◆ **TASK INSTRUCTIONS**: Repeat the data exactly as it stands.

(Collected data)

*** Block opens ***

(** ** The CPU pairs of cpu_bindind.h *)

(** X23: [bind_to_same_core_ht] never reads outside [HT_PAIRS].  For a core
    from 0 to 7 it stores the CPUs [core_id] and [core_id + 8] and prints
    nothing; for any other [core_id] it prints the diagnostic and leaves
    [*cpu1] and [*cpu2] as they were. *)
Theorem bind_to_same_core_ht_pairs (core_id cpu1 cpu2 : Z) :
  cpu_binding.bind_to_same_core_ht core_id cpu1 cpu2
  = if decide (0 ≤ core_id ≤ 7)%Z
    then Some (core_id, (core_id + 8)%Z, false)
    else Some (cpu1, cpu2, true).
Proof.
  unfold cpu_binding.bind_to_same_core_ht.
  destruct (decide (0 ≤ core_id ≤ 7)%Z) as [Hin|Hout].
  - rewrite decide_False by lia.
    assert (core_id = 0 ∨ core_id = 1 ∨ core_id = 2 ∨ core_id = 3 ∨
            core_id = 4 ∨ core_id = 5 ∨ core_id = 6 ∨ core_id = 7)%Z
      as Hcases by lia.
    destruct Hcases as [->|[->|[->|[->|[->|[->|[->| ->]]]]]]]; reflexivity.
  - by rewrite decide_True by lia.
Qed.

(** ** The counters of false_sharing.c under any interleaving *)

Section Counters.
Import false_sharing_counters.
Variable NUM_THREADS ITERATIONS : nat.
Variable use_good : bool.

Local Abbreviation counters_inv := (inv NUM_THREADS ITERATIONS use_good).

Lemma counters_inv_init : counters_inv (init NUM_THREADS).
Proof.
  unfold inv, init, counters, untouched.
  destruct use_good; cbn [bad good threads]; rewrite !length_replicate;
    (split_and!; [done | done | done |]);
    intros id t [-> Hid]%lookup_replicate; cbn [i pc];
    (split_and!; [lia | | done]); by apply lookup_replicate_2.
Qed.

Lemma counters_set_counter (s : state) (id : nat) (v : Z) (ts : list thread) :
  counters use_good (set_counter use_good s id v ts) = <[id:=v]> (counters use_good s) ∧
  untouched use_good (set_counter use_good s id v ts) = untouched use_good s ∧
  threads (set_counter use_good s id v ts) = ts.
Proof. unfold counters, untouched, set_counter. by destruct use_good. Qed.

Lemma step_counters_inv (s s' : state) (id : nat) :
  step ITERATIONS use_good s id = Some s' → counters_inv s → counters_inv s'.
Proof.
  unfold step. intros Hstep (Hlc & Hlt & Hun & Hts).
  destruct (threads s !! id) as [t|] eqn:Ht; [| done].
  destruct (Hts id t Ht) as (Hle & Hc & Hpc).
  case_decide as Hlt'; [| done]. destruct (pc t) as [|reg] eqn:Hpct.
  - rewrite Hc in Hstep. injection Hstep as <-.
    unfold inv, counters, untouched in *. cbn [bad good threads].
    split_and!; [done | by rewrite length_insert | done |].
    intros id' t' Ht'. destruct (decide (id = id')) as [<-|Hne].
    + rewrite list_lookup_insert_eq in Ht' by (by eapply lookup_lt_Some).
      injection Ht' as <-. cbn [i pc]. by split_and!.
    + rewrite list_lookup_insert_ne in Ht' by done. by apply Hts.
  - case_decide as Hid; [| done]. injection Hstep as <-.
    destruct (counters_set_counter s id (add64 reg 1)
                (<[id:=Thread (S (i t)) TLoad]> (threads s))) as (Hc' & Hu' & Ht').
    unfold inv. rewrite Hc', Hu', Ht', !length_insert.
    split_and!; [done | done | done |].
    intros id' t' Hlook. destruct (decide (id = id')) as [<-|Hne].
    + rewrite list_lookup_insert_eq in Hlook by (by eapply lookup_lt_Some).
      injection Hlook as <-. cbn [i pc]. split_and!; [lia | | done].
      rewrite list_lookup_insert_eq by done. f_equal.
      rewrite Hpc, add64_wrap_l. f_equal. lia.
    + rewrite list_lookup_insert_ne in Hlook by done.
      rewrite list_lookup_insert_ne by done. by apply Hts.
Qed.

Lemma run_counters_inv (schedule : list nat) :
  ∀ s s', run ITERATIONS use_good schedule s = Some s' →
          counters_inv s → counters_inv s'.
Proof.
  induction schedule as [|id rest IH]; intros s s' Hrun Hinv; cbn in Hrun.
  - by injection Hrun as <-.
  - destruct (step ITERATIONS use_good s id) as [s1|] eqn:Hstep; [| done].
    eapply IH; [exact Hrun |]. by eapply step_counters_inv.
Qed.

End Counters.

(** X22: in a run of [run_test] of false_sharing.c, however the accesses of
    the workers interleave, each counter holds the number of increments its
    own worker has completed, and the structure the run does not use stays
    zero.  When every worker has finished its loop, every counter is
    [ITERATIONS], with either layout. *)
Theorem counters_count_own_increments
    (NUM_THREADS ITERATIONS : nat) (use_good : bool) (schedule : list nat)
    (s : false_sharing_counters.state) :
  false_sharing_counters.run ITERATIONS use_good schedule
    (false_sharing_counters.init NUM_THREADS) = Some s →
  (∀ id t, false_sharing_counters.threads s !! id = Some t →
           false_sharing_counters.counters use_good s !! id
           = Some (wrap64 (Z.of_nat (false_sharing_counters.i t)))) ∧
  false_sharing_counters.untouched use_good s = replicate NUM_THREADS 0%Z ∧
  (Forall (λ t, false_sharing_counters.i t = ITERATIONS)
     (false_sharing_counters.threads s) →
   false_sharing_counters.counters use_good s
   = replicate NUM_THREADS (wrap64 (Z.of_nat ITERATIONS))).
Proof.
  intros Hrun.
  pose proof (run_counters_inv NUM_THREADS ITERATIONS use_good schedule _ _ Hrun
                (counters_inv_init NUM_THREADS ITERATIONS use_good))
    as (Hlc & Hlt & Hun & Hts).
  split_and!; [| done |].
  - intros id t Ht. by destruct (Hts id t Ht) as (_ & Hc & _).
  - intros Hdone. apply list_eq_same_length with NUM_THREADS;
      [by rewrite length_replicate | done |].
    intros id x y Hid Hx [-> _]%lookup_replicate.
    destruct (lookup_lt_is_Some_2 (false_sharing_counters.threads s) id)
      as [t Ht]; [lia |].
    destruct (Hts id t Ht) as (_ & Hc & _).
    rewrite Hc in Hx. injection Hx as <-.
    eapply Forall_lookup_1 in Hdone; [| exact Ht]. cbn beta in Hdone.
    by rewrite Hdone.
Qed.

Lemma counters_count_own_increments_witness :
  ∃ s,
    false_sharing_counters.run 2 false [0; 1; 1; 0; 0; 1; 1; 0]
      (false_sharing_counters.init 2) = Some s ∧
    false_sharing_counters.bad s = [2; 2]%Z ∧
    false_sharing_counters.good s = [0; 0]%Z.
Proof.
  eexists. split; [vm_compute; reflexivity |].
  destruct (counters_count_own_increments 2 2 false [0; 1; 1; 0; 0; 1; 1; 0] _
              ltac:(vm_compute; reflexivity)) as (_ & Hgood & Hbad).
  split; [| exact Hgood]. apply Hbad. repeat constructor.
Defined.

*** Block closes ***

◆ **REPLY TO THE TASK**:
(** ** The CPU pairs of cpu_bindind.h *)

(** X23: [bind_to_same_core_ht] never reads outside [HT_PAIRS].  For a core
    from 0 to 7 it stores the CPUs [core_id] and [core_id + 8] and prints
    nothing; for any other [core_id] it prints the diagnostic and leaves
    [*cpu1] and [*cpu2] as they were. *)
Theorem bind_to_same_core_ht_pairs (core_id cpu1 cpu2 : Z) :
  cpu_binding.bind_to_same_core_ht core_id cpu1 cpu2
  = if decide (0 ≤ core_id ≤ 7)%Z
    then Some (core_id, (core_id + 8)%Z, false)
    else Some (cpu1, cpu2, true).
Proof.
  unfold cpu_binding.bind_to_same_core_ht.
  destruct (decide (0 ≤ core_id ≤ 7)%Z) as [Hin|Hout].
  - rewrite decide_False by lia.
    assert (core_id = 0 ∨ core_id = 1 ∨ core_id = 2 ∨ core_id = 3 ∨
            core_id = 4 ∨ core_id = 5 ∨ core_id = 6 ∨ core_id = 7)%Z
      as Hcases by lia.
    destruct Hcases as [->|[->|[->|[->|[->|[->|[->| ->]]]]]]]; reflexivity.
  - by rewrite decide_True by lia.
Qed.

(** ** The counters of false_sharing.c under any interleaving *)

Section Counters.
Import false_sharing_counters.
Variable NUM_THREADS ITERATIONS : nat.
Variable use_good : bool.

Local Abbreviation counters_inv := (inv NUM_THREADS ITERATIONS use_good).

Lemma counters_inv_init : counters_inv (init NUM_THREADS).
Proof.
  unfold inv, init, counters, untouched.
  destruct use_good; cbn [bad good threads]; rewrite !length_replicate;
    (split_and!; [done | done | done |]);
    intros id t [-> Hid]%lookup_replicate; cbn [i pc];
    (split_and!; [lia | | done]); by apply lookup_replicate_2.
Qed.

Lemma counters_set_counter (s : state) (id : nat) (v : Z) (ts : list thread) :
  counters use_good (set_counter use_good s id v ts) = <[id:=v]> (counters use_good s) ∧
  untouched use_good (set_counter use_good s id v ts) = untouched use_good s ∧
  threads (set_counter use_good s id v ts) = ts.
Proof. unfold counters, untouched, set_counter. by destruct use_good. Qed.

Lemma step_counters_inv (s s' : state) (id : nat) :
  step ITERATIONS use_good s id = Some s' → counters_inv s → counters_inv s'.
Proof.
  unfold step. intros Hstep (Hlc & Hlt & Hun & Hts).
  destruct (threads s !! id) as [t|] eqn:Ht; [| done].
  destruct (Hts id t Ht) as (Hle & Hc & Hpc).
  case_decide as Hlt'; [| done]. destruct (pc t) as [|reg] eqn:Hpct.
  - rewrite Hc in Hstep. injection Hstep as <-.
    unfold inv, counters, untouched in *. cbn [bad good threads].
    split_and!; [done | by rewrite length_insert | done |].
    intros id' t' Ht'. destruct (decide (id = id')) as [<-|Hne].
    + rewrite list_lookup_insert_eq in Ht' by (by eapply lookup_lt_Some).
      injection Ht' as <-. cbn [i pc]. by split_and!.
    + rewrite list_lookup_insert_ne in Ht' by done. by apply Hts.
  - case_decide as Hid; [| done]. injection Hstep as <-.
    destruct (counters_set_counter s id (add64 reg 1)
                (<[id:=Thread (S (i t)) TLoad]> (threads s))) as (Hc' & Hu' & Ht').
    unfold inv. rewrite Hc', Hu', Ht', !length_insert.
    split_and!; [done | done | done |].
    intros id' t' Hlook. destruct (decide (id = id')) as [<-|Hne].
    + rewrite list_lookup_insert_eq in Hlook by (by eapply lookup_lt_Some).
      injection Hlook as <-. cbn [i pc]. split_and!; [lia | | done].
      rewrite list_lookup_insert_eq by done. f_equal.
      rewrite Hpc, add64_wrap_l. f_equal. lia.
    + rewrite list_lookup_insert_ne in Hlook by done.
      rewrite list_lookup_insert_ne by done. by apply Hts.
Qed.

Lemma run_counters_inv (schedule : list nat) :
  ∀ s s', run ITERATIONS use_good schedule s = Some s' →
          counters_inv s → counters_inv s'.
Proof.
  induction schedule as [|id rest IH]; intros s s' Hrun Hinv; cbn in Hrun.
  - by injection Hrun as <-.
  - destruct (step ITERATIONS use_good s id) as [s1|] eqn:Hstep; [| done].
    eapply IH; [exact Hrun |]. by eapply step_counters_inv.
Qed.

End Counters.

(** X22: in a run of [run_test] of false_sharing.c, however the accesses of
    the workers interleave, each counter holds the number of increments its
    own worker has completed, and the structure the run does not use stays
    zero.  When every worker has finished its loop, every counter is
    [ITERATIONS], with either layout. *)
Theorem counters_count_own_increments
    (NUM_THREADS ITERATIONS : nat) (use_good : bool) (schedule : list nat)
    (s : false_sharing_counters.state) :
  false_sharing_counters.run ITERATIONS use_good schedule
    (false_sharing_counters.init NUM_THREADS) = Some s →
  (∀ id t, false_sharing_counters.threads s !! id = Some t →
           false_sharing_counters.counters use_good s !! id
           = Some (wrap64 (Z.of_nat (false_sharing_counters.i t)))) ∧
  false_sharing_counters.untouched use_good s = replicate NUM_THREADS 0%Z ∧
  (Forall (λ t, false_sharing_counters.i t = ITERATIONS)
     (false_sharing_counters.threads s) →
   false_sharing_counters.counters use_good s
   = replicate NUM_THREADS (wrap64 (Z.of_nat ITERATIONS))).
Proof.
  intros Hrun.
  pose proof (run_counters_inv NUM_THREADS ITERATIONS use_good schedule _ _ Hrun
                (counters_inv_init NUM_THREADS ITERATIONS use_good))
    as (Hlc & Hlt & Hun & Hts).
  split_and!; [| done |].
  - intros id t Ht. by destruct (Hts id t Ht) as (_ & Hc & _).
  - intros Hdone. apply list_eq_same_length with NUM_THREADS;
      [by rewrite length_replicate | done |].
    intros id x y Hid Hx [-> _]%lookup_replicate.
    destruct (lookup_lt_is_Some_2 (false_sharing_counters.threads s) id)
      as [t Ht]; [lia |].
    destruct (Hts id t Ht) as (_ & Hc & _).
    rewrite Hc in Hx. injection Hx as <-.
    eapply Forall_lookup_1 in Hdone; [| exact Ht]. cbn beta in Hdone.
    by rewrite Hdone.
Qed.

Lemma counters_count_own_increments_witness :
  ∃ s,
    false_sharing_counters.run 2 false [0; 1; 1; 0; 0; 1; 1; 0]
      (false_sharing_counters.init 2) = Some s ∧
    false_sharing_counters.bad s = [2; 2]%Z ∧
    false_sharing_counters.good s = [0; 0]%Z.
Proof.
  eexists. split; [vm_compute; reflexivity |].
  destruct (counters_count_own_increments 2 2 false [0; 1; 1; 0; 0; 1; 1; 0] _
              ltac:(vm_compute; reflexivity)) as (_ & Hgood & Hbad).
  split; [| exact Hgood]. apply Hbad. repeat constructor.
Defined.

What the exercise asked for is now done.